INTOX. Au FN, tout est bon pour torpiller l’Europe, ses fonctionnaires, et ses directives. Y compris les lectures biaisées des rapports officiels. Marion Maréchal-Le Pen a ainsi profité de la publication du rapport de la Cour des comptes sur la sécurité sociale (et plus précisément de sa partie consacrée aux fraudes) pour remettre une couche sur une idée fixe du parti d’extrême droite : les méfaits de la directive européenne sur les travailleurs détachés, et le toilettage dont elle a été l’objet en avril dernier.
Dans une question écrite datée du 17 septembre, la jeune députée livre une synthèse du rapport :
«L’étude met en exergue de nouvelles formes de fraudes consécutives à la mondialisation, aux transactions dématérialisées et au marché unique européen au nom duquel il est imposé une harmonisation et un nivellement par le bas de notre modèle social. Ainsi, le statut des travailleurs détachés, promulgué par la directive européenne 96/71/CE adoptée le 16 avril 2014, est l’une des premières préoccupations mentionnées par le rapport. Dans notre pays, le nombre officiel de travailleurs détachés est passé de 7 500 à 210 000 de 2000 à 2013.»
Et de conclure, en s’appuyant sur l’autorité de la Cour des comptes, à l’impérieuse nécessité d' «abroger la directive des travailleurs détachés et d’instaurer dans les plus brefs délais une taxe compensatoire antidumping social, correspondant à la différence entre les charges sociales payées dans le pays d’origine du travailleur détaché et celles qu’il aurait dû payer en France».
DESINTOX. Maintenant, allons vérifier dans ledit rapport. On y trouve effectivement un chapitre consacré aux difficultés créées par le statut de travailleur détaché. La Cour des comptes estime effectivement que le cadre européen en la matière, doublée des disparités européennes en matière de normes sociales, a contribué à «renouveler» les formes de fraudes sociales. La Cour suggère également que ces fraudes ont pu contribuer à l’explosion du nombre de travailleurs détachés en France.

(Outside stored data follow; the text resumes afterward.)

(** * DesktopImage: a shallow embedding of [index.js] and its specification

    The program is a command-line tool that enumerates the monitors of the
    machine, drives a platform capture tool once per capture target, and
    places the resulting image under a timestamped name.  Every function of
    [index.js] is embedded below under its own name:

    - pure helpers ([generateFilename], the parsing of the enumeration
      output, the comparator handed to [Array.prototype.sort]) are plain
      functions;
    - everything that touches the outside world ([detectPlatform],
      [getScreenInfo], [captureScreen], [convertImage], [main]) lives in a
      state-and-exception monad [M] over a [World] (file system, console,
      trace of external calls), the outcome of every external call being
      read from an environment [Env].

    The parts of the JavaScript runtime the program relies on (strings,
    numbers with [NaN], [Number], [parseInt], [padStart], ...) are modelled
    in module [JS]. *)

From Stdlib Require Import String Ascii List ZArith QArith Lia Lqa DecimalString.
From Stdlib Require Import Sorting.Sorted Sorting.Permutation.
From stdpp Require Import base gmap strings list.

Open Scope string_scope.

(* ================================================================= *)
(** ** The JavaScript runtime used by the program *)

Module JS.

(** *** Strings *)

(** The double-quote character that delimits paths in command lines. *)
Definition dq : string := String "034"%char EmptyString.
(** The backslash. *)
Definition bs : ascii := "092"%char.
(** The line feed, ['\n']. *)
Definition lf : ascii := "010"%char.

(** White space as [String.prototype.trim] sees it, restricted to the
    ASCII range: TAB, LF, VT, FF, CR and SPACE. *)
Definition is_space (c : ascii) : bool :=
  let n := nat_of_ascii c in
  ((9 <=? n)%nat && (n <=? 13)%nat) || (n =? 32)%nat.

Fixpoint trimStart (s : string) : string :=
  match s with
  | String c s' => if is_space c then trimStart s' else s
  | EmptyString => EmptyString
  end.

Definition rev_string (s : string) : string :=
  string_of_list_ascii (rev (list_ascii_of_string s)).

Definition trimEnd (s : string) : string :=
  rev_string (trimStart (rev_string s)).

(** [s.trim()] *)
Definition trim (s : string) : string := trimEnd (trimStart s).

(** [drop n s]: [s.slice(n)] *)
Fixpoint drop (n : nat) (s : string) : string :=
  match n, s with
  | S n', String _ s' => drop n' s'
  | _, _ => s
  end.

(** [s.split(sep)] for a non-empty separator.  The scan walks over [s]
    once; [skip] counts the characters of a separator occurrence that are
    still to be passed over, [cur] is the current piece, reversed. *)
Fixpoint split_go (sep : string) (skip : nat) (cur : list ascii) (s : string)
  : list string :=
  match s with
  | EmptyString => [string_of_list_ascii (rev cur)]
  | String c s' =>
      match skip with
      | S k => split_go sep k cur s'
      | O =>
          if String.prefix sep s
          then string_of_list_ascii (rev cur)
                 :: split_go sep (String.length sep - 1) [] s'
          else split_go sep 0 (c :: cur) s'
      end
  end.

Definition split (sep s : string) : list string := split_go sep 0 [] s.

(** [s.replace(pat, rep)] with a string pattern: the first occurrence only. *)
Fixpoint replace (pat rep s : string) : string :=
  match s with
  | EmptyString => if String.prefix pat s then rep else EmptyString
  | String c s' =>
      if String.prefix pat s
      then rep ++ drop (String.length pat) s
      else String c (replace pat rep s')
  end.

(** [s.replace(/c/g, rep)] for a one-character pattern: every occurrence. *)
Fixpoint replace_all (c : ascii) (rep s : string) : string :=
  match s with
  | EmptyString => EmptyString
  | String d s' =>
      if Ascii.eqb c d then rep ++ replace_all c rep s'
      else String d (replace_all c rep s')
  end.

(** [s.includes(sub)] *)
Fixpoint includes (sub s : string) : bool :=
  String.prefix sub s ||
  match s with
  | EmptyString => false
  | String _ s' => includes sub s'
  end.

(** [s.padStart(n, c)] for a one-character filler. *)
Definition padStart (n : nat) (c : ascii) (s : string) : string :=
  string_of_list_ascii (repeat c (n - String.length s)) ++ s.

(** *** Numbers

    A JavaScript number is a binary64 float.  The program only compares,
    subtracts, takes maxima and prints, so a number is modelled by its
    rational value, with the three special values.  [parseInt] rounds the
    integer it reads to binary64 ([round_binary64] below); the rounding of
    decimal fractions by [Number] is not modelled, and [-0] is identified
    with [0] (no operation used by the program tells them apart). *)
Inductive number : Type :=
| NaN
| NegInf
| Fin (q : Q)
| PosInf.

Definition of_nat (n : nat) : number := Fin (inject_Z (Z.of_nat n)).
Definition of_Z (z : Z) : number := Fin (inject_Z z).

Definition Qltb (p q : Q) : bool :=
  match Qcompare p q with Lt => true | _ => false end.

(** [a < b] *)
Definition lt (a b : number) : bool :=
  match a, b with
  | NaN, _ | _, NaN => false
  | _, NegInf => false
  | NegInf, _ => true
  | PosInf, _ => false
  | Fin _, PosInf => true
  | Fin p, Fin q => Qltb p q
  end.

(** [a > b] *)
Definition gt (a b : number) : bool := lt b a.

Definition is_nan (a : number) : bool :=
  match a with NaN => true | _ => false end.

(** [a <= b]: false as soon as one side is [NaN], else [!(b < a)]. *)
Definition le (a b : number) : bool :=
  negb (is_nan a) && negb (is_nan b) && negb (lt b a).

(** [a === b] on numbers. *)
Definition strict_eq (a b : number) : bool :=
  match a, b with
  | NegInf, NegInf | PosInf, PosInf => true
  | Fin p, Fin q => Qeq_bool p q
  | _, _ => false
  end.

(** [a - b] *)
Definition sub (a b : number) : number :=
  match a, b with
  | NaN, _ | _, NaN => NaN
  | PosInf, PosInf | NegInf, NegInf => NaN
  | PosInf, _ | _, NegInf => PosInf
  | NegInf, _ | _, PosInf => NegInf
  | Fin p, Fin q => Fin (p - q)
  end.

(** [Number.isInteger] on a finite value. *)
Definition isInteger (q : Q) : bool :=
  (Qnum q mod Zpos (Qden q) =? 0)%Z.

(** [Math.max(a, b)] *)
Definition Math_max (a b : number) : number :=
  if is_nan a || is_nan b then NaN
  else if lt a b then b else a.

(** *** Printing *)

Definition string_of_Z (z : Z) : string :=
  NilZero.string_of_int (Z.to_int z).

Definition string_of_nat (n : nat) : string := string_of_Z (Z.of_nat n).

Definition digit_char (d : Z) : ascii := ascii_of_nat (48 + Z.to_nat d).

(** The digits after the decimal point of [r / d], for [0 <= r < d]. *)
Fixpoint frac_digits (fuel : nat) (r d : Z) : string :=
  match fuel with
  | O => EmptyString
  | S fuel' =>
      if (r =? 0)%Z then EmptyString
      else String (digit_char (r * 10 / d))
                  (frac_digits fuel' (r * 10 mod d) d)
  end.

(** [String(a)], also what a template literal does with a number.  It is
    the runtime's text for the integers below [1e21] and for the decimal
    fractions of at most 17 digits that are at least [1e-6] in magnitude,
    where JavaScript prints plain positional notation. *)
Definition toString (a : number) : string :=
  match a with
  | NaN => "NaN"
  | PosInf => "Infinity"
  | NegInf => "-Infinity"
  | Fin q =>
      let n := Qnum q in
      let d := Zpos (Qden q) in
      let ip := (Z.abs n / d)%Z in
      let r := (Z.abs n mod d)%Z in
      let sign := if (n <? 0)%Z then "-" else "" in
      if (r =? 0)%Z then (if (ip =? 0)%Z then "0" else sign ++ string_of_Z ip)
      else sign ++ string_of_Z ip ++ "." ++ frac_digits 17 r d
  end.

(** *** Reading numbers *)

(** The value of a digit in a radix up to 16. *)
Definition digit_of (c : ascii) : option Z :=
  let n := Z.of_nat (nat_of_ascii c) in
  if ((48 <=? n) && (n <=? 57))%Z then Some (n - 48)%Z
  else if ((97 <=? n) && (n <=? 102))%Z then Some (n - 87)%Z
  else if ((65 <=? n) && (n <=? 70))%Z then Some (n - 55)%Z
  else None.

(** The longest prefix of [s] made of digits of [radix]: how many there
    are, the value of [acc] followed by them, and what is left of [s]. *)
Fixpoint digits_prefix (radix : Z) (s : string) (len : nat) (acc : Z)
  : nat * Z * string :=
  match s with
  | String c s' =>
      match digit_of c with
      | Some v =>
          if (v <? radix)%Z
          then digits_prefix radix s' (S len) (acc * radix + v)%Z
          else (len, acc, s)
      | None => (len, acc, s)
      end
  | EmptyString => (len, acc, s)
  end.

(** An optional sign. *)
Definition take_sign (s : string) : Z * string :=
  match s with
  | String "-" s' => ((-1)%Z, s')
  | String "+" s' => (1%Z, s')
  | _ => (1%Z, s)
  end.

(** [m * 10^e] *)
Definition scale10 (m e : Z) : Q :=
  if (0 <=? e)%Z then inject_Z (m * 10 ^ e)
  else Qmake m (Z.to_pos (10 ^ (- e))).

(** An unsigned decimal literal: digits, an optional fraction, an optional
    exponent, and nothing else. *)
Definition parse_decimal (s : string) : option Q :=
  let '(n1, v1, r1) := digits_prefix 10 s 0 0 in
  let '(n2, v2, r2) :=
    match r1 with
    | String "." r => digits_prefix 10 r 0 v1
    | _ => (O, v1, r1)
    end in
  if (n1 + n2 =? 0)%nat then None
  else
    match r2 with
    | EmptyString => Some (scale10 v2 (- Z.of_nat n2))
    | String e r3 =>
        if Ascii.eqb e "e" || Ascii.eqb e "E" then
          let '(sg, r4) := take_sign r3 in
          let '(n3, v3, r5) := digits_prefix 10 r4 0 0 in
          if (n3 =? 0)%nat then None
          else match r5 with
               | EmptyString => Some (scale10 v2 (sg * v3 - Z.of_nat n2))
               | _ => None
               end
        else None
    end.

(** A literal made of a radix prefix and digits of that radix only. *)
Definition parse_radix (radix : Z) (s : string) : number :=
  match digits_prefix radix s 0 0 with
  | (S _, v, EmptyString) => of_Z v
  | _ => NaN
  end.

(** [Number(s)] on a string: white space is trimmed, the empty string is
    [0], then a hexadecimal, octal or binary literal, a signed [Infinity]
    or a signed decimal literal; anything else is [NaN]. *)
Definition Number (s : string) : number :=
  let t := trim s in
  match t with
  | EmptyString => Fin 0
  | String "0" (String c r) =>
      if Ascii.eqb c "x" || Ascii.eqb c "X" then parse_radix 16 r
      else if Ascii.eqb c "o" || Ascii.eqb c "O" then parse_radix 8 r
      else if Ascii.eqb c "b" || Ascii.eqb c "B" then parse_radix 2 r
      else match parse_decimal t with Some q => Fin q | None => NaN end
  | _ =>
      let '(sg, body) := take_sign t in
      if String.eqb body "Infinity"
      then (if (sg <? 0)%Z then NegInf else PosInf)
      else match parse_decimal body with
           | Some q => Fin (inject_Z sg * q)
           | None => NaN
           end
  end.

(** The binary64 value of the integer [z]: [z] itself up to 53 significant
    bits, else the nearest multiple of the last kept bit, ties going to
    the even one; a magnitude that reaches [2^1024] after rounding is
    infinite. *)
Definition round_binary64 (z : Z) : number :=
  let a := Z.abs z in
  let e := (Z.log2 a - 52)%Z in
  let m :=
    if (e <=? 0)%Z then a
    else
      let q := Z.shiftr a e in
      let r := (a - Z.shiftl q e)%Z in
      let half := Z.shiftl 1 (e - 1) in
      let q' :=
        if (half <? r)%Z || ((r =? half)%Z && Z.odd q) then (q + 1)%Z else q in
      Z.shiftl q' e in
  if (2 ^ 1024 <=? m)%Z then (if (z <? 0)%Z then NegInf else PosInf)
  else of_Z (Z.sgn z * m).

(** [parseInt(s)]: leading white space, a sign, an optional [0x], then the
    longest run of digits, whose value is rounded to binary64; [NaN] when
    there is no digit. *)
Definition parseInt (s : string) : number :=
  let '(sg, body) := take_sign (trimStart s) in
  let '(radix, body) :=
    match body with
    | String "0" (String c r) =>
        if Ascii.eqb c "x" || Ascii.eqb c "X" then (16%Z, r) else (10%Z, body)
    | _ => (10%Z, body)
    end in
  match digits_prefix radix body 0 0 with
  | (S _, v, _) => round_binary64 (sg * v)
  | _ => NaN
  end.

(** *** Regular expressions

    The one regular expression of the program is built from literals and
    from character classes under [+] (greedy) and [*?] (lazy).  Each piece
    is a backtracking matcher that hands the rest of the subject to its
    continuation, as the runtime's matcher does. *)
Section Regex.
Context {R : Type}.

(** A literal piece. *)
Definition re_lit (p : string) (k : string -> option R) (s : string)
  : option R :=
  if String.prefix p s then k (drop (String.length p) s) else None.

(** [cls*], greedy, the text matched so far being [acc] (reversed): take
    one more character when possible, and fall back on stopping here. *)
Fixpoint re_star_greedy (cls : ascii -> bool)
    (k : string -> string -> option R) (acc : list ascii) (s : string)
  : option R :=
  match s with
  | String c s' =>
      if cls c then
        match re_star_greedy cls k (c :: acc) s' with
        | Some r => Some r
        | None => k (string_of_list_ascii (rev acc)) s
        end
      else k (string_of_list_ascii (rev acc)) s
  | EmptyString => k (string_of_list_ascii (rev acc)) s
  end.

En revanche, s’il est bien fait référence à la directive d’avril dernier évoquée par Marion Maréchal Le Pen, ce n’est pas pour lui imputer la responsabilité de la situation, comme le transcrit la députée, mais au contraire pour noter qu’elle peut permettre d’améliorer la situation.
Voilà ce qui est écrit précisément dans le rapport, après un long passage consacré aux fraudes existantes : «Après l’accord trouvé entre la Commission, le Conseil et le Parlement européens puis son adoption par ce dernier en avril 2014, la directive relative à l’exécution de la directive européenne de 1996, qui définit le droit communautaire en la matière, pourrait permettre d’améliorer en partie cette situation, principalement, dans le cas de notre pays, en renforçant la coopération administrative entre Etats.»